**INSTRUCTIONS FOR THE TASK:**
Could you show all lines in the entries below that contain the string "answers"?

START DATA SHOWN

(* ===== verification/FakesSpec.v ===== *)
(** * What the doubles show of the programs that call them

    Both controllers over the doubles are the controllers over the answers the
    doubles give, with the calls counted.  The sync controller reads the keys
    through the pointer that [Self] answered, which may be the double it was
    given itself. *)
From S2P Require Import Prelude GoStrings GoPath Machine Delay Config Client Sync Cluster.
From S2P Require Import Application Lifecycle Fakes.

Open Scope Z_scope.

(** ** Simulation

    [lift] says which world of the doubles a world of a script stands for; it
    has the same files, processes and log. *)

Section plays.
Context {S : Type} (lift : World S → World Fakes).
Context (lift_emit : ∀ e ws, lift (emit e ws) = emit e (lift ws)).

Definition lifted {A} (r : outcome A * World S) : outcome A * World Fakes := (r.1, lift r.2).

(** A computation over the doubles does what one over the script does. *)
Definition plays {A} (m : M Fakes A) (m' : M S A) : Prop := ∀ ws, m (lift ws) = lifted (m' ws).

Lemma plays_bind {A B} (m : M Fakes A) m' (k : A → M Fakes B) k' :
  plays m m' → (∀ a, plays (k a) (k' a)) → plays (m ≫= k) (m' ≫= k').
Proof.
  intros Hm Hk ws. unfold mbind, M_bind. rewrite (Hm ws). unfold lifted.
  destruct (m' ws) as [[a| |] ws']; simpl; [apply Hk|done..].
Qed.

Lemma plays_if {A} (b : bool) (m1 m2 : M Fakes A) m1' m2' :
  plays m1 m1' → plays m2 m2' → plays (if b then m1 else m2) (if b then m1' else m2').
Proof. by destruct b. Qed.

Lemma plays_ret {A} (a : A) : plays (mret a) (mret a).
Proof. done. Qed.

Lemma plays_panic {A} msg : plays (panic msg : M Fakes A) (panic msg).
Proof. done. Qed.

Lemma plays_tell ev : plays (tell ev) (tell ev).
Proof. intros ws. unfold tell, lifted. simpl. by rewrite lift_emit. Qed.

Lemma plays_sleep disableDelay d : plays (Delay.sleep disableDelay d) (Delay.sleep disableDelay d).
Proof. unfold Delay.sleep. case_bool_decide; [apply plays_ret|apply plays_tell]. Qed.
End plays.

Definition set_client (st : Fakes) (p : nat) (e : FakeClient.t) : Fakes :=
  mkFakes (<[p := e]> (clients st)) (command st) (clusterController st) (syncController st).

(** The double behind [p] is [double x] in the script's state [x]. *)
Definition played {S} (st : Fakes) (p : nat) (double : S → FakeClient.t) (ws : World S) :
    World Fakes :=
  mkWorld (fs ws) (procs ws) (kernel ws) (set_client st p (double (svc ws))) (log ws).

Lemma set_client_same st p e : clients st !! p = Some e → set_client st p e = st.
Proof. intros H. destruct st. unfold set_client. simpl in *. by rewrite list_insert_id. Qed.

Lemma on_client_run {A} p (m : FakeClient.t → A * FakeClient.t) e (w : World Fakes) :
  clients (svc w) !! p = Some e →
  on_client (Some p) m w = (Val (m e).1, set_svc (set_client (svc w) p (m e).2) w).
Proof. intros H. unfold on_client, mbind, M_bind. simpl. rewrite H. by destruct (m e). Qed.

(** A method of the double in its place. *)
Lemma on_played {S A} st p double (m : FakeClient.t → A * FakeClient.t) (ws : World S) :
  (p < length (clients st))%nat →
  on_client (Some p) m (played st p double ws) =
  (Val (m (double (svc ws))).1,
   mkWorld (fs ws) (procs ws) (kernel ws) (set_client st p (m (double (svc ws))).2) (log ws)).
Proof.
  intros Hp. rewrite (on_client_run p m (double (svc ws)));
    [|by apply list_lookup_insert_eq].
  unfold played, set_client, set_svc. simpl. by rewrite list_insert_insert_eq.
Qed.

(** ** The sync controller *)

(** The double after [k] calls of [Keys]. *)
Definition keys_called (e : FakeClient.t) (k : nat) : FakeClient.t :=
  FakeClient.mk (FakeClient.ConfigureCall e) (FakeClient.SelfCall e)
    (FakeClient.MemberListCall e) (FakeClient.MemberAddCall e) (FakeClient.MemberRemoveCall e)
    (mkCall (CallCount (FakeClient.KeysCall e) + Z.of_nat k) tt
       (Returns (FakeClient.KeysCall e)))
    (FakeClient.Stub e).

(** Its answer to the next call. *)
Definition keys_answer (e : FakeClient.t) (k : nat) : option error :=
  (FakeClient.Keys (keys_called e k)).1.

Lemma keys_called_0 e : keys_called e 0 = e.
Proof.
  destruct e as [? ? ? ? ? [c [] r] ?]. unfold keys_called. simpl. by rewrite Z.add_0_r.
Qed.

Lemma keys_called_S e k : (FakeClient.Keys (keys_called e k)).2 = keys_called e (S k).
Proof.
  unfold keys_called, FakeClient.Keys, called. cbn -[Z.of_nat]. do 2 f_equal. lia.
Qed.

Lemma plays_verify_loop disableDelay st q e n err :
  (q < length (clients st))%nat →
  plays (played st q (keys_called e))
    (verify_loop (H := fake_SyncClient) (Delay.sleep disableDelay) (Some q) n err)
    (verify_loop (H := Script.client None (keys_answer e)) (Delay.sleep disableDelay)
       (Some tt) n err).
Proof.
  intros Hq. revert err. induction n as [|n IH]; intros err; [apply plays_ret|].
  apply plays_bind; [by apply plays_tell|intros _].
  apply plays_bind; [|intros [err'|]; [|apply plays_ret]].
  { intros ws. etrans; [exact (on_played st q (keys_called e) FakeClient.Keys ws Hq)|].
    by rewrite keys_called_S. }
  apply plays_bind; [by apply plays_tell|intros _].
  apply plays_bind; [by apply plays_sleep|intros _; apply IH].
Qed.

(** ** The cluster controller *)

(** The double after the calls of a script's state. *)
Definition members_called (e : FakeClient.t) (s : ClusterScript.state) : FakeClient.t :=
  FakeClient.mk (FakeClient.ConfigureCall e) (FakeClient.SelfCall e)
    (mkCall (CallCount (FakeClient.MemberListCall e) + Z.of_nat (ClusterScript.lists s)) tt
       (Returns (FakeClient.MemberListCall e)))
    (mkCall (CallCount (FakeClient.MemberAddCall e) + Z.of_nat (length (ClusterScript.adds s)))
       (default (Receives (FakeClient.MemberAddCall e)) (last (ClusterScript.adds s)))
       (Returns (FakeClient.MemberAddCall e)))
    (FakeClient.MemberRemoveCall e) (FakeClient.KeysCall e) (FakeClient.Stub e).

Lemma members_called_0 e : members_called e (ClusterScript.mkState 0 []) = e.
Proof.
  destruct e as [? ? [c [] r] [? ? ?] ? ? ?]. unfold members_called. simpl. by rewrite !Z.add_0_r.
Qed.

Lemma members_called_list e s :
  (FakeClient.MemberList (members_called e s)).2 =
  members_called e (ClusterScript.mkState (S (ClusterScript.lists s)) (ClusterScript.adds s)).
Proof.
  unfold members_called, FakeClient.MemberList, called. cbn -[Z.of_nat]. do 2 f_equal. lia.
Qed.

Lemma members_called_add e s url :
  (FakeClient.MemberAdd url (members_called e s)).2 =
  members_called e (ClusterScript.mkState (ClusterScript.lists s) (ClusterScript.adds s ++ [url])).
Proof.
  unfold members_called, FakeClient.MemberAdd, called. cbn -[Z.of_nat].
  rewrite last_snoc, length_app, Nat2Z.inj_add, Z.add_assoc. done.
Qed.

Section cluster.
Context (disableDelay : string) (st : Fakes) (e : FakeClient.t).
Context (Hst : (0 < length (clients st))%nat).

#[local] Instance doubles : ClusterClient Fakes := fake_ClusterClient.
#[local] Instance answers : ClusterClient ClusterScript.state :=
  ClusterScript.client (λ _, Returns (FakeClient.MemberListCall e))
    (λ _, (Returns (FakeClient.MemberAddCall e)).2).

Notation plays := (plays (played st 0 (members_called e))).

Lemma plays_MemberList : plays cl_MemberList cl_MemberList.
Proof.
  intros ws. etrans; [exact (on_played st 0 (members_called e) FakeClient.MemberList ws Hst)|].
  by rewrite members_called_list.
Qed.

(** The controller does not look at the member that [MemberAdd] returns. *)
Lemma plays_MemberAdd {A} url (k : option error → M Fakes A) k' :
  (∀ err, plays (k err) (k' err)) →
  plays ('(_, err) ← cl_MemberAdd url; k err) ('(_, err) ← cl_MemberAdd url; k' err).
Proof.
  intros Hk ws. set (err := (Returns (FakeClient.MemberAddCall e)).2).
  set (ws1 := set_svc (ClusterScript.mkState (ClusterScript.lists (svc ws))
    (ClusterScript.adds (svc ws) ++ [url])) ws).
  assert (cl_MemberAdd url (played st 0 (members_called e) ws) =
    (Val (Returns (FakeClient.MemberAddCall e)), played st 0 (members_called e) ws1)) as H1.
  { etrans; [exact (on_played st 0 (members_called e) (FakeClient.MemberAdd url) ws Hst)|].
    by rewrite members_called_add. }
  step H1. rewrite (surjective_pairing (Returns _)). exact (Hk err ws1).
Qed.

Lemma plays_member_list_loop n l :
  plays (member_list_loop (Delay.sleep disableDelay) n l)
    (member_list_loop (Delay.sleep disableDelay) n l).
Proof.
  revert l. induction n as [|n IH]; intros l; [apply plays_ret|].
  apply plays_bind; [by apply plays_tell|intros _].
  apply plays_bind; [apply plays_MemberList|intros [l' [err|]]; [|apply plays_ret]].
  apply plays_bind; [by apply plays_tell|intros _].
  apply plays_bind; [by apply plays_sleep|intros _; apply IH].
Qed.

Lemma plays_prior_entries c l acc b : plays (prior_entries c l acc b) (prior_entries c l acc b).
Proof.
  revert acc b. induction l as [|m l IH]; intros acc b; [apply plays_ret|]. cbn [prior_entries].
  destruct (m_PeerURLs m); [apply plays_panic|apply IH].
Qed.

Lemma plays_GetInitialClusterState c :
  plays (GetInitialClusterState (Delay.sleep disableDelay) c)
    (GetInitialClusterState (Delay.sleep disableDelay) c).
Proof.
  assert (∀ a d, plays (log_info a d) (log_info a d)) as Hlog by (intros; by apply plays_tell).
  apply plays_bind; [apply plays_member_list_loop|intros prior].
  apply plays_bind; [apply plays_if; [apply Hlog|apply plays_ret]|intros _].
  apply plays_bind.
  { apply plays_if; [apply plays_ret|]. apply plays_bind; [apply Hlog|intros _].
    apply plays_bind; [apply plays_prior_entries|intros [ms b]; apply plays_ret]. }
  intros [[state ms] b]. apply plays_bind.
  - destruct b; [apply plays_ret|]. apply plays_bind; [|intros [err|]; apply plays_ret].
    apply (plays_if _ (bool_decide (prior = []))); [apply plays_ret|].
    apply plays_MemberAdd. intros [err|]; [apply plays_ret|].
    apply plays_bind; [by apply plays_sleep|intros _; apply plays_ret].
  - intros [ms' [err|]]; [apply plays_ret|].
    apply plays_bind; [apply Hlog|intros _; apply plays_ret].
Qed.
End cluster.

(** The cluster controller over the doubles is the one over their answers: the
    same member list again and again, and one answer to [MemberAdd]. *)
Theorem fakes_GetInitialClusterState disableDelay c (w : World Fakes) e :
  clients (svc w) !! 0%nat = Some e →
  GetInitialClusterState (H := fake_ClusterClient) (Delay.sleep disableDelay) c w =
  lifted (played (svc w) 0 (members_called e))
    (GetInitialClusterState
       (H := ClusterScript.client (λ _, Returns (FakeClient.MemberListCall e))
               (λ _, (Returns (FakeClient.MemberAddCall e)).2)) (Delay.sleep disableDelay) c
       (mkWorld (fs w) (procs w) (kernel w) (ClusterScript.mkState 0 []) (log w))).
Proof.
  intros He. rewrite <-(plays_GetInitialClusterState disableDelay (svc w) e (lookup_lt_Some _ _ _ He)).
  unfold played. cbn [svc fs procs kernel log]. rewrite members_called_0.
  rewrite set_client_same by done. by destruct w.
Qed.

(** The sync controller over the doubles is the sync controller over the
    sequence of answers that the double behind [Self]'s pointer gives, whether
    that is another double or the same one: same result, same log, and as many
    calls of [Keys] counted as the script counts; every other double stays as
    it was, one call of [Self] apart.  An error of [Self] is returned without a
    call of [Keys], and a nil client without an error panics. *)
Theorem fakes_VerifySynced disableDelay (w : World Fakes) e0 :
  clients (svc w) !! 0%nat = Some e0 →
  let st := set_client (svc w) 0 (FakeClient.Self e0).2 in
  match Returns (FakeClient.SelfCall e0) with
  | (_, Some err) =>
      ∃ w', VerifySynced (H := fake_SyncClient) (Delay.sleep disableDelay) w =
        (Val (Some err), w') ∧ svc w' = st
  | (None, None) =>
      ∃ w', VerifySynced (H := fake_SyncClient) (Delay.sleep disableDelay) w =
        (Panicked "runtime error: invalid memory address or nil pointer dereference", w')
  | (Some q, None) =>
      ∀ e, clients st !! q = Some e →
      VerifySynced (H := fake_SyncClient) (Delay.sleep disableDelay) w =
      lifted (played st q (keys_called e))
        (VerifySynced (H := Script.client None (keys_answer e)) (Delay.sleep disableDelay)
           (mkWorld (fs w) (procs w) (kernel w) 0%nat (log w)))
  end.
Proof.
  intros He0 st. unfold VerifySynced. steps. set (w1 := emit _ w).
  pose proof (on_client_run 0 FakeClient.Self e0 w1 He0 :
    sy_Self (SyncClient := fake_SyncClient) w1 = _) as Hself.
  change ((FakeClient.Self e0).1) with (Returns (FakeClient.SelfCall e0)) in Hself.
  step Hself. destruct (Returns (FakeClient.SelfCall e0)) as [[q|] [err|]].
  - by eexists.
  - intros e He. pose proof (lookup_lt_Some _ _ _ He) as Hq.
    set (ws := emit (Info "sync.verify-synced" [("max-sync-calls", VInt (Z.of_nat maxSyncCalls))])
      (mkWorld (fs w) (procs w) (kernel w) 0%nat (log w))).
    etrans; [|exact (plays_verify_loop disableDelay st q e maxSyncCalls None Hq ws)].
    unfold played, ws. cbn [svc emit fs procs kernel log]. rewrite keys_called_0.
    by rewrite (set_client_same st q e He).
  - by eexists.
  - by eexists.
Qed.

(** The doubles of the controller's test: the client of the node itself answers
    the fifth call. *)
Definition fifth_call : FakeClient.t :=
  FakeClient.mk (mkCall 0 None None) (mkCall 0 tt (None, None)) (mkCall 0 tt ([], None))
    (mkCall 0 "" (zero_Member, None)) (mkCall 0 "" None) (mkCall 0 tt None)
    (Some (λ n, if 5 <=? n then None else Some (ErrorString "not synced"))).

Definition answering (p : nat) (e : FakeClient.t) : FakeClient.t :=
  FakeClient.mk (FakeClient.ConfigureCall e) (mkCall 0 tt (Some p, None))
    (FakeClient.MemberListCall e) (FakeClient.MemberAddCall e) (FakeClient.MemberRemoveCall e)
    (FakeClient.KeysCall e) (FakeClient.Stub e).

Definition test_world (l : list FakeClient.t) : World Fakes :=
  mkWorld ∅ ∅ permissive_kernel
    (mkFakes l (FakeCommand.mk (mkCall 0 ("", []) (0, None)) (mkCall 0 0 None))
       (FakeCluster.mk (mkCall 0 None (zero_InitialClusterState, None)))
       (FakeSync.mk (mkCall 0 tt None))) [].

Lemma fakes_VerifySynced_witness :
  let w := test_world [answering 1 FakeClient.zero; fifth_call] in
  ∃ w', VerifySynced (H := fake_SyncClient) (Delay.sleep "true") w = (Val None, w') ∧
    (λ e, (CallCount (FakeClient.SelfCall e), CallCount (FakeClient.KeysCall e))) <$>
      clients (svc w') = [(1, 0); (0, 5)] ∧
    length (FakeLogger.messages (FakeLogger.replay (log w'))) = 10%nat.
Proof.
  intros w.
  pose proof (fakes_VerifySynced "true" w (answering 1 FakeClient.zero) eq_refl fifth_call eq_refl) as H.
  eexists. split; [exact H|]. by vm_compute.
Defined.

(** One double for both roles counts both. *)
Example same_client :
  let '(r, w') := VerifySynced (H := fake_SyncClient) (Delay.sleep "true")
    (test_world [answering 0 fifth_call]) in
  r = Val None ∧
  (λ e, (CallCount (FakeClient.SelfCall e), CallCount (FakeClient.KeysCall e))) <$>
    clients (svc w') = [(1, 5)].
Proof. by vm_compute. Qed.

END DATA SHOWN

**REPLY TO THE TASK:**
    Both controllers over the doubles are the controllers over the answers the
#[local] Instance answers : ClusterClient ClusterScript.state :=
(** The cluster controller over the doubles is the one over their answers: the
    sequence of answers that the double behind [Self]'s pointer gives, whether
(** The doubles of the controller's test: the client of the node itself answers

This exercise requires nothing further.